Task to complete:
Every line of the material is to be given again exactly.

Provided records:
Lemma scan_file_test f t rest : ∀ d ptrf,
  Forall (λ c, is_pattern_end c = false) f → plain t → at_end rest →
  scan_partial (d :: f ++ chr ":" :: t ++ rest) ptrf = Some (rest, Some (t ++ rest)).
Proof.
  induction f as [|c f IH]; intros d ptrf Hf [Hne Ht] Hr.
  - destruct t as [|e t]; [done|]. simpl app at 1.
    transitivity (scan_partial (chr ":" :: (e :: t) ++ rest) (Some ((e :: t) ++ rest))); [done|].
    by apply scan_plain.
  - inversion_clear Hf as [|?? Hc Hf']. destruct (plain_char c Hc) as (_ & Hs & _ & Hcol).
    change ((c :: f) ++ ?x) with (c :: f ++ x). rewrite scan_cons by done. by apply IH.
Qed.

Definition selector_rest (s : selector) (rest : cstr) : option cstr :=
  match s with Name _ => None | FileTest _ t => Some (t ++ rest) end.

Lemma scan_selector s rest :
  plain_selector s → at_end rest →
  scan_partial (selector_text s ++ rest) None = Some (rest, selector_rest s rest).
Proof.
  destruct s as [n|f t]; simpl; intros Hs Hr.
  - destruct Hs as [Hne Hn]. destruct n as [|d n]; [done|]. inversion_clear Hn. by apply scan_plain.
  - destruct Hs as [[Hne Hf] Ht]. destruct f as [|d f]; [done|]. inversion_clear Hf.
    rewrite <- !app_assoc. by apply scan_file_test.
Qed.

(** A selector's text starts with a plain character. *)
Lemma selector_head s : plain_selector s →
  ∃ c r, selector_text s = c :: r ∧ is_pattern_end c = false.
Proof.
  destruct s as [n|f t]; simpl.
  - intros [Hne Hn]. destruct n as [|c n]; [done|]. inversion_clear Hn. eauto.
  - intros [[Hne Hf] _]. destruct f as [|c f]; [done|]. inversion_clear Hf. simpl. eauto.
Qed.

(** One turn of the loop of UnityStringArgumentMatches. *)
Lemma argument_step fuel s rest file name w :
  plain_selector s → at_end rest →
  TestFile (Unity w) = Some file → CurrentTestName (Unity w) = Some name →
  argument_loop (S fuel) (selector_text s ++ rest) w =
  if selects file name s then (Ret 1, w) else argument_loop fuel (skip_separators rest) w.
Proof.
  intros Hs Hr Hf Hn. destruct (selector_head s Hs) as (c & r & E & Hc).
  destruct (plain_char c Hc) as (_ & _ & Hq & _).
  pose proof (scan_selector s rest Hs Hr) as Hscan. rewrite E in *.
  change ((c :: r) ++ rest) with (c :: r ++ rest) in *. cbn [argument_loop]. rewrite Hq, Hscan.
  simpl of_option. rewrite bind_mret, bind_get, Hf, Hn.
  change (c :: r ++ rest) with ((c :: r) ++ rest). rewrite <- E.
  pose proof (at_end_pattern rest Hr) as Hp. pose proof (at_end_no_colon rest Hr) as Hcol.
  destruct s as [n|f t]; simpl selector_text; simpl selector_rest; simpl selects; cbn match.
  - simpl in Hs. rewrite (bind_Ret _ _ _ _ _ (search_plain n rest file w Hs Hp)), Hcol.
    destruct (occurs n file); [done|]. cbn [Z.eqb orb].
    rewrite bind_mret. cbn [negb Z.eqb].
    rewrite (bind_Ret _ _ _ _ _ (search_plain n rest name w Hs Hp)), Hcol.
    by destruct (occurs n name).
  - destruct Hs as [Hsf Hst]. rewrite <- !app_assoc.
    assert (Hp' : str ":" ++ t ++ rest = [] ∨
      ∃ c more, str ":" ++ t ++ rest = c :: more ∧ is_pattern_end c = true)
      by (right; by eexists _, _).
    rewrite (bind_Ret _ _ _ _ _ (search_plain f _ file w Hsf Hp')).
    assert (Hnamed : ∀ k : Z → M Z,
      (IsStringInBiggerString (Some name) (f ++ str ":" ++ t ++ rest) ≫= k) w
      = k (if occurs f name then 2 else 0) w)
      by (intros k; apply (bind_Ret _ _ _ _ _ (search_plain f _ name w Hsf Hp'))).
    destruct (occurs f file); cbn [Z.eqb Pos.eqb andb];
      [ change (ends_with_colon (str ":" ++ t ++ rest)) with true; cbn [Z.eqb Pos.eqb];
        rewrite (bind_Ret _ _ _ _ _ (search_plain t rest name w Hst Hp)), Hcol;
        destruct (occurs t name); cbn [negb Z.eqb]; [done|]
      | rewrite bind_mret; cbn [negb Z.eqb] ];
      rewrite Hnamed; by destruct (occurs f name).
Qed.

Answer:
Lemma scan_file_test f t rest : ∀ d ptrf,
  Forall (λ c, is_pattern_end c = false) f → plain t → at_end rest →
  scan_partial (d :: f ++ chr ":" :: t ++ rest) ptrf = Some (rest, Some (t ++ rest)).
Proof.
  induction f as [|c f IH]; intros d ptrf Hf [Hne Ht] Hr.
  - destruct t as [|e t]; [done|]. simpl app at 1.
    transitivity (scan_partial (chr ":" :: (e :: t) ++ rest) (Some ((e :: t) ++ rest))); [done|].
    by apply scan_plain.
  - inversion_clear Hf as [|?? Hc Hf']. destruct (plain_char c Hc) as (_ & Hs & _ & Hcol).
    change ((c :: f) ++ ?x) with (c :: f ++ x). rewrite scan_cons by done. by apply IH.
Qed.

Definition selector_rest (s : selector) (rest : cstr) : option cstr :=
  match s with Name _ => None | FileTest _ t => Some (t ++ rest) end.

Lemma scan_selector s rest :
  plain_selector s → at_end rest →
  scan_partial (selector_text s ++ rest) None = Some (rest, selector_rest s rest).
Proof.
  destruct s as [n|f t]; simpl; intros Hs Hr.
  - destruct Hs as [Hne Hn]. destruct n as [|d n]; [done|]. inversion_clear Hn. by apply scan_plain.
  - destruct Hs as [[Hne Hf] Ht]. destruct f as [|d f]; [done|]. inversion_clear Hf.
    rewrite <- !app_assoc. by apply scan_file_test.
Qed.

(** A selector's text starts with a plain character. *)
Lemma selector_head s : plain_selector s →
  ∃ c r, selector_text s = c :: r ∧ is_pattern_end c = false.
Proof.
  destruct s as [n|f t]; simpl.
  - intros [Hne Hn]. destruct n as [|c n]; [done|]. inversion_clear Hn. eauto.
  - intros [[Hne Hf] _]. destruct f as [|c f]; [done|]. inversion_clear Hf. simpl. eauto.
Qed.

(** One turn of the loop of UnityStringArgumentMatches. *)
Lemma argument_step fuel s rest file name w :
  plain_selector s → at_end rest →
  TestFile (Unity w) = Some file → CurrentTestName (Unity w) = Some name →
  argument_loop (S fuel) (selector_text s ++ rest) w =
  if selects file name s then (Ret 1, w) else argument_loop fuel (skip_separators rest) w.
Proof.
  intros Hs Hr Hf Hn. destruct (selector_head s Hs) as (c & r & E & Hc).
  destruct (plain_char c Hc) as (_ & _ & Hq & _).
  pose proof (scan_selector s rest Hs Hr) as Hscan. rewrite E in *.
  change ((c :: r) ++ rest) with (c :: r ++ rest) in *. cbn [argument_loop]. rewrite Hq, Hscan.
  simpl of_option. rewrite bind_mret, bind_get, Hf, Hn.
  change (c :: r ++ rest) with ((c :: r) ++ rest). rewrite <- E.
  pose proof (at_end_pattern rest Hr) as Hp. pose proof (at_end_no_colon rest Hr) as Hcol.
  destruct s as [n|f t]; simpl selector_text; simpl selector_rest; simpl selects; cbn match.
  - simpl in Hs. rewrite (bind_Ret _ _ _ _ _ (search_plain n rest file w Hs Hp)), Hcol.
    destruct (occurs n file); [done|]. cbn [Z.eqb orb].
    rewrite bind_mret. cbn [negb Z.eqb].
    rewrite (bind_Ret _ _ _ _ _ (search_plain n rest name w Hs Hp)), Hcol.
    by destruct (occurs n name).
  - destruct Hs as [Hsf Hst]. rewrite <- !app_assoc.
    assert (Hp' : str ":" ++ t ++ rest = [] ∨
      ∃ c more, str ":" ++ t ++ rest = c :: more ∧ is_pattern_end c = true)
      by (right; by eexists _, _).
    rewrite (bind_Ret _ _ _ _ _ (search_plain f _ file w Hsf Hp')).
    assert (Hnamed : ∀ k : Z → M Z,
      (IsStringInBiggerString (Some name) (f ++ str ":" ++ t ++ rest) ≫= k) w
      = k (if occurs f name then 2 else 0) w)
      by (intros k; apply (bind_Ret _ _ _ _ _ (search_plain f _ name w Hsf Hp'))).
    destruct (occurs f file); cbn [Z.eqb Pos.eqb andb];
      [ change (ends_with_colon (str ":" ++ t ++ rest)) with true; cbn [Z.eqb Pos.eqb];
        rewrite (bind_Ret _ _ _ _ _ (search_plain t rest name w Hst Hp)), Hcol;
        destruct (occurs t name); cbn [negb Z.eqb]; [done|]
      | rewrite bind_mret; cbn [negb Z.eqb] ];
      rewrite Hnamed; by destruct (occurs f name).
Qed.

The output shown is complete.